苦痛は分かるから、甘い希望を飲み込み努めて明るく言う。
「どの海にするかは見当つけてるんだ」
蒼い鱗には樹海も、透き通るような美しい海も似合うだろう。森には白馬がいるなら、海には何がいるだろう。ジュゴンか。赤茶けたこの鱗とは、還る場所あるいはルーツが違うのだろうと感じる。
「どこ?」
詰問であり、すがるような目だった。逸らした
「連れて行かないよ」
「……ひとりで?」
たった一枚の蒼を、半年かけて
(君が決意せざるを得ない頃には、例えば、偏見もなくなって、特効薬だって)
「ひとりで?」
繰り返す君の眼が見据える。今誘えば、これからの君の苦しみを引き取れるのか。自己欺瞞が膨れ上がる。死ぬのか、生まれ変わるのか。人間とは比較にならない速さで核が変わることを、自分は受け入れなくてはならない。けれど君は。きつく目を閉じる。映るな。
暮れなずんでいた空に夜の色が侵食を始めていた。
「連れて行ってよ」
君が笑う。感情が食道を逆流する。
言わせたことが情けなくて辛くて嬉しかった。君が妙に優しいのがいけなかった。君が特別になってしまったから、私は苦しくて、嬉しくて、惨めだ。

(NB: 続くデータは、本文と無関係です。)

Lemma load_synced out clear w st w' :
  out ≠ [] → io_denied out = false → disk_ok out w → io_ok out →
  (∀ c, hex_id c → clean_file out (w_fs w) c) →
  (∀ c m, loaded clear out (w_fs w) c = Some m → readable (build_results c None m)) →
  load out clear w = Ok (st, w') → synced out st w'.
Proof.
  intros H1 H2 Hd H4 H5 Hread Hload. destruct (load_spec out clear w H1 H2 Hd H4 H5)
    as (st0 & w0 & Hl & Ho & Hd' & Hby & Hsw & Hf).
  rewrite Hl in Hload. simplify_eq. split; [done|done|].
  intros c m Hm. rewrite Hby in Hm. pose proof (Hread _ _ Hm) as Hr. unfold loaded in Hm.
  destruct (stored (output_dir st) (w_fs w) c) as [m0|] eqn:Hst; [|done]. cbn in Hm. case_decide; [done|].
  simplify_eq. pose proof (hex_id_plain _ (stored_hex _ _ _ _ Hst)) as Hc.
  apply stored_parse in Hst as Hst'. destruct Hst' as (_ & buf & res & Hrd & Hp & <-).
  assert (text_keys (live clear (cr_tests res))) as Ht.
  { intros k [r [Hk _]%map_lookup_filter_Some]. apply (parse_text _ _ Hp). eauto. }
  split_and!; [done..|]. destruct (Hsw c _ Hst) as [Hfile _]. case_decide as Hs.
  - rewrite no_stale_live by done. eapply mirrors_other; [exact Hd|done|done|].
    exists buf, res. by split_and!.
  - by eapply mirrors_file.
Qed.

(** C1: from the load on, through any sequence of updates, deletions and
    writes of other programs, the file of every commit the daemon holds
    results for reads back as exactly those results (statuses and durations;
    the format of the file drops the start times). *)
Theorem store_mirrored_on_disk out clear w st0 w0 st w' :
  out ≠ [] → io_denied out = false → disk_ok out w → io_ok out →
  (∀ c, hex_id c → clean_file out (w_fs w) c) →
  (∀ c m, loaded clear out (w_fs w) c = Some m → readable (build_results c None m)) →
  load out clear w = Ok (st0, w0) → rtc (store_step out) (st0, w0) (st, w') →
  ∀ c m, by_commit st !! c = Some m → mirrors out (w_fs w') c m.
Proof.
  intros H1 H2 H3 Hio H5 H6 Hl Hsteps.
  assert (synced out st0 w0) as Hs0 by by eapply load_synced.
  assert (∀ x y, rtc (store_step out) x y → synced out x.1 x.2 → synced out y.1 y.2) as Hind.
  { induction 1 as [|[] [] ? Hstep ? IH]; [done|]. intros Hs. by eapply IH, step_synced. }
  intros c m Hm. by destruct (sy_commit _ _ _ (Hind _ _ Hsteps Hs0) _ _ Hm) as (_ & _ & ?).
Qed.

(** An update writes the commit's results from memory, whatever the disk
    says: a verdict deleted behind the daemon's back (rm-results removes the
    file and the result directories) is in the file again after the next
    verdict of the same commit. *)
Theorem deleted_results_return st c u w st' w' k r :
  disk_ok (output_dir st) w → io_ok (output_dir st) → plain_commit c →
  text_keys (merged st c u) → readable (build_results c None (merged st c u)) →
  u ≠ ∅ → u !! k = None → (m ← by_commit st !! c; m !! k) = Some r →
  update st c u w = Ok (st', w') →
  ∃ buf res, read (w_fs w') (capnp_path (output_dir st) c) = Some buf ∧
    parse_test_results buf = Ok res ∧ cr_tests res !! k = Some (reset_start r).
Proof.
  intros Hd Hio Hc Ht Hr Hu Hk Hm Hup. unfold update in Hup. rewrite decide_False in Hup by done.
  rewrite bt_extend_iter in Hup. fold (merged st c u) in Hup.
  apply outcome_bind_Ok in Hup as (w1 & Hren & [= <- <-]). cbn in Hren.
  destruct (render_disk _ _ _ _ _ Hd Hio Hc Hren) as (_ & _ & _ & Hfile & _).
  eexists _, _. split; [eapply read_file; [done|by apply Hio]|].
  split; [by apply parse_serialize|]. cbn. rewrite lookup_fmap. unfold merged.
  rewrite lookup_union, Hk, (left_id_L None _).
  destruct (by_commit st !! c) as [m|]; [|done]. cbn in *. by rewrite Hm.
Qed.

(** A check of [disk_ok] over a concrete tree. *)
Definition disk_check_node (out q : path) (v : node) : bool :=
  match child_name out q with
  | None => true
  | Some n =>
      match v with
      | NSymlink _ => false
      | NDir _ => bool_decide (last_char n ≠ Some "p"%char ∧ last_char n ≠ Some "w"%char)
      | NFile _ _ => bool_decide (last_char n ≠ Some "w"%char)
      end
  end.
Definition disk_check (out : path) (f : fs) : bool :=
  dir_node f out && forallb (λ kv, disk_check_node out kv.1 kv.2) (map_to_list f).
Lemma disk_check_ok out w : disk_check out (w_fs w) = true → disk_ok out w.
Proof.
  intros [Hdir Hf]%andb_true_iff. pose proof (fs_forallb _ (disk_check_node out) Hf) as Hall.
  assert (∀ n v, w_fs w !! (out ++ [n]) = Some v →
    match v with NSymlink _ => False | NDir _ => last_char n ≠ Some "p"%char ∧ last_char n ≠ Some "w"%char
    | NFile _ _ => last_char n ≠ Some "w"%char end) as Hn.
  { intros n v Hv%Hall. unfold disk_check_node in Hv.
    rewrite (proj2 (child_name_Some out (out ++ [n]) n)) in Hv by done.
    destruct v; [by apply bool_decide_eq_true in Hv..|done]. }
  assert (∀ c seq, last_char (tmp_name c seq) = Some "w"%char) as Htmp.
  { intros c seq. unfold tmp_name. rewrite <-!str_app_assoc. apply last_char_app. }
  split; [done| | |].
  - intros c seq Hc. rewrite capnp_tmp_path_plain by done. apply eq_None_not_Some.
    intros [v Hv]. pose proof (Htmp c seq). apply Hn in Hv. destruct v; naive_solver.
  - intros c t Hc Hv. rewrite capnp_path_plain in Hv by done. apply Hn in Hv as [Hv _].
    by rewrite last_char_app in Hv.
  - intros n t Hv. by apply Hn in Hv.
Qed.
End store.

(** ** Concrete runs *)
Section witnesses.
#[local] Existing Instance plain_os.
#[local] Existing Instance demo_codec.
#[local] Existing Instance demo_chrono.

Definition c1 : string := "aaaaaaaaaabbbbbbbbbbccccccccccdddddddddd".
Definition passed : TestResult := mkResult Passed 5 7.
Definition running : TestResult := mkResult Inprogress 5 0.
Definition demo_map : TestResultsMap := {[ "boot.a" := passed; "boot.b" := running ]}.
Definition demo_world : world :=
  mkWorld {[ ["out"] := NDir 0; ["out"; c1] := NDir 0; ["out"; c1; "boot.b"] := NDir 0;
             ["out"; c1; "boot.b"; "status"] := NFile "IN PROGRESS" 0;
             ["out"; c1 +:+ ".capnp"] := NFile (serialize (build_results c1 None demo_map)) 0 ]} 9 0.
Definition demo_store : TestResultsStore := mkStore ["out"] {[ c1 := demo_map ]}.

Lemma demo_io out : io_ok out.
Proof. by intros c _. Qed.
Lemma demo_disk : disk_ok ["out"] demo_world.
Proof. apply disk_check_ok. computed. Qed.
Lemma demo_parse buf : parse_test_results buf ≠ Panic.
Proof.
  unfold parse_test_results. case_match; [|done].
  assert (∀ es acc, parse_entries acc es ≠ Panic) as Hes.
  { induction es as [|e es IH]; intros acc; [done|]. cbn. unfold parse_entry.
    destruct (from_raw _); [|done]. cbn. destruct (to_text _); cbn; [apply IH|done]. }
  specialize (Hes (m_entries t) ∅). by destruct (parse_entries ∅ (m_entries t)).
Qed.
Lemma demo_file :
  read (w_fs demo_world) (capnp_path ["out"] c1) = Some (serialize (build_results c1 None demo_map)).
Proof.
  apply (read_file _ _ _ 0); [|reflexivity]. computed.
Qed.
Lemma demo_file_parse :
  parse_test_results (serialize (build_results c1 None demo_map)) =
  Ok (mkCommitResults "" c1 (reset_start <$> demo_map)).
Proof.
  rewrite parse_serialize; [reflexivity| |done].
  intros k [r Hk]. change (({[ "boot.a" := passed; "boot.b" := running ]} : TestResultsMap) !! k = Some r) in Hk.
  apply lookup_insert_Some in Hk as [[<- _]|[_ [<- _]%lookup_singleton_Some]]; reflexivity.
Qed.
Lemma demo_stored c m :
  stored ["out"] (w_fs demo_world) c = Some m → c = c1 ∧ m = reset_start <$> demo_map.
Proof.
  intros Hm. assert (c = c1) as ->.
  { apply stored_parse in Hm as [[_ Hd]%is_commit_dir_spec _]. unfold is_dir in Hd.
    rewrite resolve_not_link in Hd by (intros; apply demo_disk). cbn [app dir_node] in Hd.
    destruct (w_fs demo_world !! ["out"; c]) as [[]|] eqn:E; [done| |done..].
    eapply (fs_forallb _ (λ q v, match q, v with ["out"; n], NDir _ => bool_decide (n = c1)
             | _, _ => true end)) in E; [|computed].
    by apply bool_decide_eq_true in E. }
  split; [done|]. apply stored_parse in Hm as (_ & buf & res & Hr & Hp & <-).
  rewrite demo_file in Hr. apply (inj Some) in Hr as <-.
  rewrite demo_file_parse in Hp. by injection Hp as <-.
Qed.
Lemma demo_clean c : hex_id c → clean_file ["out"] (w_fs demo_world) c.
Proof.
  intros _. split; [intros; apply demo_parse| |].
  - intros m k [_ ->]%demo_stored. rewrite lookup_fmap, fmap_is_Some. intros [r Hk].
    change (({[ "boot.a" := passed; "boot.b" := running ]} : TestResultsMap) !! k = Some r) in Hk.
    apply lookup_insert_Some in Hk as [[<- _]|[_ [<- _]%lookup_singleton_Some]]; by vm_compute.
  - intros m [_ ->]%demo_stored. computed.
Qed.

Lemma demo_stored_c1 :
  stored ["out"] (w_fs demo_world) c1 = Some (reset_start <$> demo_map).
Proof.
  assert (is_Some (stored ["out"] (w_fs demo_world) c1)) as [m Hm].
  { apply not_eq_None_Some. assert (bool_decide (stored ["out"] (w_fs demo_world) c1 = None) = false)
      as H by computed. by apply bool_decide_eq_false in H. }
  rewrite Hm. f_equal. by apply demo_stored in Hm as [_ ?].
Qed.
Definition demo_ops : list (string * TestResultsMap) :=
  [(c1, {[ "boot.a" := running ]}); (c1, {[ "boot.b" := passed ]})].
Definition demo_ops' : list (string * TestResultsMap) :=
  [(c1, {[ "boot.b" := passed ]}); (c1, {[ "boot.a" := running ]})].
Lemma demo_update_all :
  is_ok (update_all demo_store demo_ops demo_world) &&
  is_ok (update_all demo_store demo_ops' demo_world) = true.
Proof. computed. Qed.
Lemma demo_load_update :
  match load ["out"] false demo_world with
  | Ok (st, w) => match update st c1 {[ "boot.b" := passed ]} w with
                  | Ok (st', _) => bool_decide (size <$> by_commit st' !! c1 = Some 2)
                  | _ => false
                  end
  | _ => false
  end = true.
Proof. computed. Qed.
Lemma demo_update_gone :
  is_ok (update demo_store c1 {[ "boot.b" := passed ]} (mkWorld {[ ["out"] := NDir 0 ]} 9 0)) = true.
Proof. computed. Qed.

薄汚い涙が瞼の隙間からぼつぼつ垂れて、歯を食いしばった。明らかな恥が嗚咽になった。
しかし、なぜ、こんな風に辱められなければならなかったか。
ひとしきり晒してしまうと、妙にさっぱりした。人間の成分が出てしまったのかもしれない。
「一緒に生まれ変わろうか」
結局誘った。
「どこの海にするつもりだった?」
「地元。でもやめた」
「それならどこにする?」
「沖縄にしようよ」
「いいね。行きたいと思ってた」
手早く沖縄行きの飛行機をとってしまう。
「行こうか」
「うん」
君の腕をとる。謝らない。夜空にはまだ半分の明るさが残る。君がさめる前に連れて行く。